(Recorded data)

(* ===== verification/Scenario.v ===== *)
(** * A concrete history, for the witnesses

    A peer declares an actor, asserts a relation, attaches evidence, verifies,
    disputes and retracts; the toy platform and codec make every step
    computable. *)

From S2P Require Import Prelude Core Envelope Store Projector EventLog.

#[local] Existing Instance Toy.platform.

Definition toy_key (s : string) : bytes 32 := Toy.hash s.
Definition alice : bytes 32 := toy_key "alice".
Definition bob : bytes 32 := toy_key "bob".

Definition declare_p : EventPayload :=
  ActorDeclare {| ad_actor_type := "agent"; ad_name := Some "writer"; ad_public_key := None;
                  ad_identity_uri := Some "mailto:w@example.org" |}.
Definition assert_p (actor : hash32) (predicate : string) : EventPayload :=
  AssertRelation {| ar_subject_identifier := "url:https://example.org/"; ar_subject_type := "url";
    ar_predicate := predicate; ar_object_identifier := "concept:protocol";
    ar_object_type := "concept"; ar_actor_id := to_hex actor; ar_actor_confidence := None;
    ar_observed_at := None; ar_extraction_method := "direct" |}.
Definition evidence_p (assertion : hash32) : EventPayload :=
  AddEvidence {| ae_assertion_id := to_hex assertion; ae_evidence_type := "web_page";
    ae_uri := Some "https://example.org/"; ae_title := Some "title"; ae_excerpt := Some "text";
    ae_content_hash := None; ae_observed_at := None; ae_retrieved_at := None;
    ae_pinned_cid := None; ae_metadata := None |}.
Definition dispute_p (assertion actor : hash32) : EventPayload :=
  DisputeAssertion {| da_disputed_assertion_id := to_hex assertion;
    da_disputing_actor_id := to_hex actor; da_reason := None |}.
Definition retract_p (assertion actor : hash32) : EventPayload :=
  RetractAssertion {| ra_retracted_assertion_id := to_hex assertion; ra_actor_id := to_hex actor;
    ra_reason := None |}.

(** The signed events of alice's history, built without the table. *)
Definition sign_as (sk : bytes 32) (s : Z) (prev : option hash32) (t : Z) (p : EventPayload) :
    option (SignedEvent * hash32) :=
  to_option (@build_and_sign Toy.platform (ToyCodec.codec []) sk s prev t p).
Definition signed_of (e : option (SignedEvent * hash32)) : list SignedEvent :=
  match e with Some (s, _) => [s] | None => [] end.
Definition id_of (e : option (SignedEvent * hash32)) : hash32 :=
  match e with Some (_, i) => i | None => Toy.hash "" end.

Definition e1 := sign_as alice 1 None 100 declare_p.
Definition writer : hash32 := ActorId_derive (to_hex (id_of e1)).
Definition e2 := sign_as alice 2 (Some (id_of e1)) 101 (assert_p writer "implements").
Definition e3 := sign_as alice 3 (Some (id_of e2)) 102 (evidence_p (id_of e2)).
Definition e2' := sign_as alice 2 (Some (id_of e1)) 103 (assert_p writer "contradicts").

Definition demo_codec : Codec := ToyCodec.codec (concat (signed_of <$> [e1; e2; e3; e2'])).
#[local] Existing Instance demo_codec.

(** Committing a list of payloads, one second apart. *)
Fixpoint commits (sk : bytes 32) (t : Z) (ps : list EventPayload) (d : db) : db :=
  match ps with
  | [] => d
  | p :: ps => commits sk (t + 1) ps (commit_local_event sk p t d).2
  end.
Definition alice_db : db :=
  commits alice 100 [declare_p; assert_p writer "implements"; evidence_p (id_of e2)] empty_db.

Example alice_history : er_event_id <$> events (log alice_db) = [id_of e1; id_of e2; id_of e3].
Proof. vm_compute. reflexivity. Qed.

Definition blank_event : SignedEvent :=
  {| unsigned := {| version := 1; origin_peer := ""; sequence := 0; previous_event := None;
                    created_at := 0; payload := declare_p |}; signature := "" |}.
Definition event_of (e : option (SignedEvent * hash32)) : SignedEvent :=
  match e with Some (s, _) => s | None => blank_event end.

(** Alice's database after her first event. *)
Definition declared_db : db := (commit_local_event alice declare_p 100 empty_db).2.
(** ** Shifting right *)

Lemma shr_1_m mrs : 0 ≤ shr_m mrs → shr_m (shr_1 mrs) = shr_m mrs / 2.
Proof.
  destruct mrs as [[|[p|p|]|p] r s]; cbn [shr_m shr_1]; intros Hm; [done| | |done|lia].
  - change (Z.pos p~1) with (2 * Z.pos p + 1). apply (Z.div_unique _ 2 _ 1); lia.
  - apply (Z.div_unique _ 2 _ 0); lia.
Qed.
Definition exact (mrs : shr_record) : Prop := shr_r mrs = false ∧ shr_s mrs = false.
Lemma shr_1_exact mrs : 0 ≤ shr_m mrs → exact (shr_1 mrs) ↔ exact mrs ∧ shr_m mrs mod 2 = 0.
Proof.
  unfold exact. destruct mrs as [[|[p|p|]|p] r s]; cbn [shr_m shr_r shr_s shr_1]; intros Hm; [| | | |lia].
  - replace (0 mod 2) with 0 by done. destruct r, s; cbn; intuition congruence.
  - replace (Z.pos p~1 mod 2) with 1 by (apply (Z.mod_unique _ 2 (Z.pos p)); lia).
    destruct r, s; cbn; intuition congruence.
  - replace (Z.pos p~0 mod 2) with 0 by (apply (Z.mod_unique _ 2 (Z.pos p)); lia).
    destruct r, s; cbn; intuition congruence.
  - replace (1 mod 2) with 1 by done. destruct r, s; cbn; intuition congruence.
Qed.
Lemma iter_shr p : ∀ mrs, 0 ≤ shr_m mrs →
  shr_m (SpecFloat.iter_pos shr_1 p mrs) = shr_m mrs / 2 ^ Z.pos p ∧
  (exact (SpecFloat.iter_pos shr_1 p mrs) ↔ exact mrs ∧ shr_m mrs mod 2 ^ Z.pos p = 0).
Proof.
  (* two runs one after the other *)
  assert (∀ a b mrs mrs1 mrs2, 0 < a → 0 < b → 0 ≤ shr_m mrs →
    (shr_m mrs1 = shr_m mrs / a ∧ (exact mrs1 ↔ exact mrs ∧ shr_m mrs mod a = 0)) →
    (shr_m mrs2 = shr_m mrs1 / b ∧ (exact mrs2 ↔ exact mrs1 ∧ shr_m mrs1 mod b = 0)) →
    shr_m mrs2 = shr_m mrs / (a * b) ∧ (exact mrs2 ↔ exact mrs ∧ shr_m mrs mod (a * b) = 0)) as Hcomp.
  { intros a b mrs mrs1 mrs2 Ha Hb Hm [H1 E1] [H2 E2]. split; [rewrite H2, H1; apply Z.div_div; lia|].
    assert (shr_m mrs mod (a * b) = 0 ↔ shr_m mrs mod a = 0 ∧ (shr_m mrs / a) mod b = 0) as Hmod.
    { pose proof (Z.mod_pos_bound (shr_m mrs) a ltac:(lia)).
      pose proof (Z.mod_pos_bound (shr_m mrs / a) b ltac:(lia)). rewrite Z.rem_mul_r by lia. nia. }
    rewrite E2, E1, H1, Hmod. tauto. }
  induction p as [p IH|p IH|]; intros mrs Hm; cbn [SpecFloat.iter_pos].
  - pose proof (shr_1_m mrs Hm) as H1. pose proof (shr_1_exact mrs Hm) as E1.
    assert (0 ≤ shr_m (shr_1 mrs)) by (rewrite H1; apply Z.div_pos; lia).
    destruct (IH (shr_1 mrs) ltac:(done)) as [H2 E2].
    assert (0 ≤ shr_m (SpecFloat.iter_pos shr_1 p (shr_1 mrs))) by (rewrite H2; apply Z.div_pos; lia).
    specialize (IH (SpecFloat.iter_pos shr_1 p (shr_1 mrs)) ltac:(done)).
    replace (2 ^ Z.pos p~1) with (2 * 2 ^ Z.pos p * 2 ^ Z.pos p)
      by (rewrite <-Z.mul_assoc, <-!Z.pow_add_r, <-(Z.pow_succ_r 2) by lia; f_equal; lia).
    eapply Hcomp; [lia|lia|done| |exact IH]. eapply Hcomp; [lia|lia|done| |by split].
    by split.
  - destruct (IH mrs Hm) as [H1 E1].
    assert (0 ≤ shr_m (SpecFloat.iter_pos shr_1 p mrs)) by (rewrite H1; apply Z.div_pos; lia).
    replace (2 ^ Z.pos p~0) with (2 ^ Z.pos p * 2 ^ Z.pos p) by (rewrite <-Z.pow_add_r by lia; f_equal; lia).
    eapply Hcomp; [lia|lia|done|by split|by apply IH].
  - by split; [apply shr_1_m|apply shr_1_exact].
Qed.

**WORK REQUIRED**: Find every line in the records above that holds the word "Lemma", and copy each one.

**SOLUTION TO THIS EXERCISE**:
Lemma shr_1_m mrs : 0 ≤ shr_m mrs → shr_m (shr_1 mrs) = shr_m mrs / 2.
Lemma shr_1_exact mrs : 0 ≤ shr_m mrs → exact (shr_1 mrs) ↔ exact mrs ∧ shr_m mrs mod 2 = 0.
Lemma iter_shr p : ∀ mrs, 0 ≤ shr_m mrs →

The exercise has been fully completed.